__EXERCISE DESCRIPTION__: Exactly as given, repeat all of the entries.

[Saved entries]
--- START ---

(* ===== verification/VirtioDisk.v ===== *)
(** * The guest's virtio disks: functions, registers, draining

    The PCI side of [devices/guest_virtio_blk.rs]: the three functions (install disk,
    ISO, spare), their configuration space, windows and registers, the shared interrupt
    line, attaching and presenting the disks, and the drain that runs their queues
    ([VirtioBlk]) and the network card's ([VirtioNet]). The interrupt line is the chip's
    ([IrqChip]). Log lines and the stall dump are left out. *)

From S2P Require Import Prelude Bytes EptHw IrqChip GuestRam VirtioNet VirtioBlk.

Module VirtioDisk.

Import GuestRam.

(** ** Constants *)

Definition GUEST_VIRTIO_PCI_BUS : Z := 0.
Definition GUEST_VIRTIO_PCI_DEV : Z := 2.
Definition GUEST_VIRTIO_PCI_FN : Z := 0.
Definition GUEST_VIRTIO_ISO_PCI_DEV : Z := 3.
Definition GUEST_VIRTIO_ISO_PCI_FN : Z := 0.
Definition GUEST_VIRTIO_SPARE_PCI_DEV : Z := 4.
Definition GUEST_VIRTIO_SPARE_PCI_FN : Z := 0.
Definition GUEST_SLOT0_PCI_DEV : Z := 0.
Definition GUEST_SLOT0_PCI_FN : Z := 0.
Definition GUEST_VIRTIO_PCI_VENDOR : Z := 0x1AF4.
Definition GUEST_VIRTIO_PCI_DEVICE : Z := 0x1042.
Definition GUEST_VIRTIO_PCI_SUBSYS : Z := 0x0002.
Definition GUEST_VIRTIO_BAR0_DEFAULT : Z := 0xFE000000.
Definition GUEST_VIRTIO_ISO_BAR0_DEFAULT : Z := 0xFE001000.
Definition GUEST_VIRTIO_SPARE_BAR0_DEFAULT : Z := 0xFE002000.
Definition GUEST_VIRTIO_BAR0_SIZE : Z := 0x1000.
Definition GUEST_VIRTIO_BAR0_SIZE_MASK : Z := 0xFFFFF000.
Definition VIRTIO_BLK_F_FLUSH : Z := Z.shiftl 1 9.
Definition VIRTIO_BLK_F_RO : Z := Z.shiftl 1 5.
Definition VIRTIO_BLK_DEVICE_FEATURES : Z := Z.lor VirtioNet.VIRTIO_F_VERSION_1 VIRTIO_BLK_F_FLUSH.
Definition VIRTIO_BLK_ISO_FEATURES : Z := Z.lor (Z.lor VirtioNet.VIRTIO_F_VERSION_1 VIRTIO_BLK_F_FLUSH) VIRTIO_BLK_F_RO.
Definition OFF_COMMON : Z := 0x00.
Definition OFF_ISR : Z := 0x100.
Definition OFF_DEVICE : Z := 0x200.
Definition OFF_NOTIFY : Z := 0x300.
Definition VIRTIO_STATUS_DRIVER_OK : Z := 4.
Definition HOST_BRIDGE_VENDOR : Z := 0x8086.
Definition HOST_BRIDGE_DEVICE : Z := 0x1237.
Definition PCI_HEADER_MULTIFUNCTION : Z := 0x00800000.
Definition ISO_INSTALL_OK_MIN_OUT : Z := 512.

(** ** State *)

(** [VirtioPci] *)
Record VirtioPci := mkPci {
  p_visible : bool;
  p_pci_enum : bool;
  p_dev_pci_addr : Z;
  p_pci_cmd : Z;
  p_bar0 : Z;
  p_bar_sizing : bool;
  p_queues_armed : bool;
  p_feat_sel : Z;
  p_drv_feat_sel : Z;
  p_drv_feat : Z;
  p_status : Z;
  p_queue_sel : Z;
  p_queue_size : Z;
  p_queue_enable : Z;
  p_queue_desc : Z;
  p_queue_driver : Z;
  p_queue_device : Z;
  p_last_avail : Z;
  p_used_idx : Z;
  p_isr : Z;
  p_notify_pending : bool;
  p_seen_avail : Z;
  p_readonly : bool;
  p_cap_kind : Z;
  p_default_bar : Z;
  p_last_head : Z;
  p_last_status_gpa : Z;
  p_last_ty : Z;
  p_last_sector : Z;
}.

--- END ---

__TASK SOLUTION__:
(* ===== verification/VirtioDisk.v ===== *)
(** * The guest's virtio disks: functions, registers, draining

    The PCI side of [devices/guest_virtio_blk.rs]: the three functions (install disk,
    ISO, spare), their configuration space, windows and registers, the shared interrupt
    line, attaching and presenting the disks, and the drain that runs their queues
    ([VirtioBlk]) and the network card's ([VirtioNet]). The interrupt line is the chip's
    ([IrqChip]). Log lines and the stall dump are left out. *)

From S2P Require Import Prelude Bytes EptHw IrqChip GuestRam VirtioNet VirtioBlk.

Module VirtioDisk.

Import GuestRam.

(** ** Constants *)

Definition GUEST_VIRTIO_PCI_BUS : Z := 0.
Definition GUEST_VIRTIO_PCI_DEV : Z := 2.
Definition GUEST_VIRTIO_PCI_FN : Z := 0.
Definition GUEST_VIRTIO_ISO_PCI_DEV : Z := 3.
Definition GUEST_VIRTIO_ISO_PCI_FN : Z := 0.
Definition GUEST_VIRTIO_SPARE_PCI_DEV : Z := 4.
Definition GUEST_VIRTIO_SPARE_PCI_FN : Z := 0.
Definition GUEST_SLOT0_PCI_DEV : Z := 0.
Definition GUEST_SLOT0_PCI_FN : Z := 0.
Definition GUEST_VIRTIO_PCI_VENDOR : Z := 0x1AF4.
Definition GUEST_VIRTIO_PCI_DEVICE : Z := 0x1042.
Definition GUEST_VIRTIO_PCI_SUBSYS : Z := 0x0002.
Definition GUEST_VIRTIO_BAR0_DEFAULT : Z := 0xFE000000.
Definition GUEST_VIRTIO_ISO_BAR0_DEFAULT : Z := 0xFE001000.
Definition GUEST_VIRTIO_SPARE_BAR0_DEFAULT : Z := 0xFE002000.
Definition GUEST_VIRTIO_BAR0_SIZE : Z := 0x1000.
Definition GUEST_VIRTIO_BAR0_SIZE_MASK : Z := 0xFFFFF000.
Definition VIRTIO_BLK_F_FLUSH : Z := Z.shiftl 1 9.
Definition VIRTIO_BLK_F_RO : Z := Z.shiftl 1 5.
Definition VIRTIO_BLK_DEVICE_FEATURES : Z := Z.lor VirtioNet.VIRTIO_F_VERSION_1 VIRTIO_BLK_F_FLUSH.
Definition VIRTIO_BLK_ISO_FEATURES : Z := Z.lor (Z.lor VirtioNet.VIRTIO_F_VERSION_1 VIRTIO_BLK_F_FLUSH) VIRTIO_BLK_F_RO.
Definition OFF_COMMON : Z := 0x00.
Definition OFF_ISR : Z := 0x100.
Definition OFF_DEVICE : Z := 0x200.
Definition OFF_NOTIFY : Z := 0x300.
Definition VIRTIO_STATUS_DRIVER_OK : Z := 4.
Definition HOST_BRIDGE_VENDOR : Z := 0x8086.
Definition HOST_BRIDGE_DEVICE : Z := 0x1237.
Definition PCI_HEADER_MULTIFUNCTION : Z := 0x00800000.
Definition ISO_INSTALL_OK_MIN_OUT : Z := 512.

(** ** State *)

(** [VirtioPci] *)
Record VirtioPci := mkPci {
  p_visible : bool;
  p_pci_enum : bool;
  p_dev_pci_addr : Z;
  p_pci_cmd : Z;
  p_bar0 : Z;
  p_bar_sizing : bool;
  p_queues_armed : bool;
  p_feat_sel : Z;
  p_drv_feat_sel : Z;
  p_drv_feat : Z;
  p_status : Z;
  p_queue_sel : Z;
  p_queue_size : Z;
  p_queue_enable : Z;
  p_queue_desc : Z;
  p_queue_driver : Z;
  p_queue_device : Z;
  p_last_avail : Z;
  p_used_idx : Z;
  p_isr : Z;
  p_notify_pending : bool;
  p_seen_avail : Z;
  p_readonly : bool;
  p_cap_kind : Z;
  p_default_bar : Z;
  p_last_head : Z;
  p_last_status_gpa : Z;
  p_last_ty : Z;
  p_last_sector : Z;
}.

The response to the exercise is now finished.